> **What this task involves**
Please copy exactly the lines from the top of the data through the line containing "[lib_state->getNbors] fills the", and nothing else.
START Data extract
(* ===== verification/PosDa.v ===== *)
(** * Directed advertisers of the positioning library

    [libraries/positioning/poslib/poslib_da.c]: a tag that is a directed
    advertiser sends its packets to the best of its neighbours that accepts them;
    an anchor passes on what it receives from tags, with the address of the tag,
    and answers with the app config, which the tag takes.

    [lib_state->getNbors] fills the static table, which is here the list of the
    entries in use; [qsort] is an argument, about which it is only assumed that it
    permutes the table: the comparison of the code is not an order (see the
    examples). *)

From S2P Require Import Prelude Api PosMbcn PosMeasurement PosDecode PosControl.

Definition POSLIB_DA_SRC_EP : Z := POS_SOURCE_ENDPOINT.
Definition POSLIB_DA_DEST_EP : Z := POS_DESTINATION_ENDPOINT.
Definition POSLIB_MEAS_DA : Z := 0x07.

(** [api/wms_advertiser.h], [api/wms_state.h], [api/wms_data.h] *)
Definition DIRADV_EP_SRC_ACK : Z := 249.
Definition DIRADV_EP_DEST : Z := 248.
Definition APP_LIB_STATE_DIRADV_SUPPORTED : Z := 0.
Definition APP_LIB_STATE_DIRADV_NOT_SUPPORTED : Z := 1.
Definition APP_LIB_STATE_DIRADV_UNKNOWN : Z := 2.
Definition APP_LIB_STATE_INVALID_ROUTE_COST : Z := 255.
Definition APP_LIB_STATE_COST_UNKNOWN : Z := 0.
Definition APP_LIB_DATA_SEND_RES_INVALID_DEST_ADDRESS : Z := 5.

Definition MAX_NBORS : nat := 20.
Definition NBOR_LAST_SEEN_WINDOW : Z := 2.

Definition IS_DA_ROUTER (x : Z) : bool := x =? APP_LIB_STATE_DIRADV_SUPPORTED.
Definition IS_UNKNOWN_DA_ROUTER (x : Z) : bool := x =? APP_LIB_STATE_DIRADV_UNKNOWN.
Definition IS_NOT_DA_ROUTER (x : Z) : bool := x =? APP_LIB_STATE_DIRADV_NOT_SUPPORTED.
Definition ROUTER_COST_INVALID (x : Z) : bool := (x =? APP_LIB_STATE_INVALID_ROUTE_COST) || (x =? APP_LIB_STATE_COST_UNKNOWN).
(* ===== verification/PosBle.v ===== *)
(** * Bluetooth beacons of the positioning library

    [libraries/positioning/poslib/poslib_ble_beacon.c]: an Eddystone and an
    iBeacon beacon with the address of the node, which are on, off, or on while
    the node is outside the network.  The beacons are slots of the shared beacon
    library, whose model ([SharedTables.SharedBeacon]) is used here.  The build
    has [USE_EDYSTONE_UID]. *)

From S2P Require Import Prelude Api SharedTables PosMbcn PosEvent PosDecode PosControl.

Definition MAX_BLE_BEACON_TX_SIZE : nat := 38.
Definition BLE_STACK_WAIT_MS : Z := 15000.
Definition AD_TYPE : Z := 0x42.
Definition TIME_SEC_TO_MSEC (tm : Z) : Z := u32 (tm * 1000).
Definition APP_LIB_SLEEP_STARTED : Z := 1.

(** The bytes of a name. *)
Definition wirepas : list Z := [119; 105; 114; 101; 112; 97; 115].
Definition mesh : list Z := [32; 109; 101; 115; 104].

Abbreviation shared_res := SharedBeacon.shared_beacon_res_e.

(** ** Frames *)

Definition set_common_dataframe (addresses : list Z) : list Z := [AD_TYPE] ++ addresses ++ [0x02; 0x01; 0x04].

(** The last bytes of a number, highest first. *)
Definition be3 (x : Z) : list Z := [u8 (Z.shiftr x 16); u8 (Z.shiftr x 8); u8 x].
Definition be4 (x : Z) : list Z := u8 (Z.shiftr x 24) :: be3 x.
(** the library never stays busy: whenever a packet is on its way the reset
    task is scheduled, and when that runs the library is idle again and every
    accepted packet has been answered. *)
Theorem busy_ends s accepted :
  reached s accepted -> m_state s = CTRL_STATE_BUSY ->
  enabled ResetFires s /\ m_state (handle ResetFires s).2 = CTRL_STATE_IDLE /\
  o_answered (observe (world (handle ResetFires s).2)) = accepted.
Proof.
  intros Hr Hs. pose proof (reached_inv s accepted Hr) as Hi.
  assert (Hen : enabled ResetFires s) by (cbn; rewrite (inv_reset _ _ Hi); by apply bool_decide_eq_true_2).
  split; [done|]. by apply reset_task_inv.
Qed.

(** Several events. *)
Fixpoint run (evs : list event) (s : state W) : state W :=
  match evs with [] => s | ev :: evs => run evs (handle ev s).2 end.
Fixpoint accepted_by (evs : list event) (s : state W) : list fn :=
  match evs with [] => [] | ev :: evs => option_list (handle ev s).1 ++ accepted_by evs (handle ev s).2 end.
Fixpoint all_enabled (evs : list event) (s : state W) : Prop :=
  match evs with [] => True | ev :: evs => enabled ev s /\ all_enabled evs (handle ev s).2 end.

Lemma reached_run evs s accepted :
  reached s accepted -> all_enabled evs s -> reached (run evs s) (accepted ++ accepted_by evs s).
Proof.
  revert s accepted. induction evs as [|ev evs IH]; intros s accepted Hs He; cbn [run accepted_by]; [by rewrite app_nil_r|].
  destruct He as [He1 He2]. rewrite app_assoc. apply IH; [by apply reached_step|done].
Qed.

End Run.

(** ** The router *)

Module Router.
Section Router.
Context {W : Type}.

Record state := { m_conf : option fn; m_initialized : bool; world : W }.

Record env := {
  sendData : app_lib_data_to_send_t -> W -> bool * W;
  getNodeRole : W -> option Z;
  setRouterAckGenCb : fn -> W -> W;
  addDataReceivedCb : W -> bool * W }.

Abbreviation M := (sf state).

Definition set_world (w : W) (s : state) : state := {| m_conf := m_conf s; m_initialized := m_initialized s; world := w |}.
Definition calls {A} (f : W -> A * W) : M A := fun s => Some ((f (world s)).1, set_world (f (world s)).2 s).

(** [sizeof(control_diag_t)] *)
Definition DIAG_SIZE : nat := 10.

(** A packet of another length is reported in the log, and forwarded.  [bytes]
    is the memory at [data->bytes]; a copy of less than it holds is a fault. *)
Definition data_received (E : env) (src : Z) (bytes : list Z) : M Z :=
  ini ← asks m_initialized;
  if negb ini then mret APP_LIB_DATA_RECEIVE_RES_NOT_FOR_APP
  else
    diag ← reads (fun _ => if (length bytes <? DIAG_SIZE)%nat then None else Some (take DIAG_SIZE bytes));
    _ ← calls (sendData E (diag_frame (le_put 4 src ++ diag) APP_ADDR_ANYSINK));
    mret APP_LIB_DATA_RECEIVE_RES_HANDLED.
END Data extract
> **Answer below**
(* ===== verification/PosDa.v ===== *)
(** * Directed advertisers of the positioning library

    [libraries/positioning/poslib/poslib_da.c]: a tag that is a directed
    advertiser sends its packets to the best of its neighbours that accepts them;
    an anchor passes on what it receives from tags, with the address of the tag,
    and answers with the app config, which the tag takes.

    [lib_state->getNbors] fills the static table, which is here the list of the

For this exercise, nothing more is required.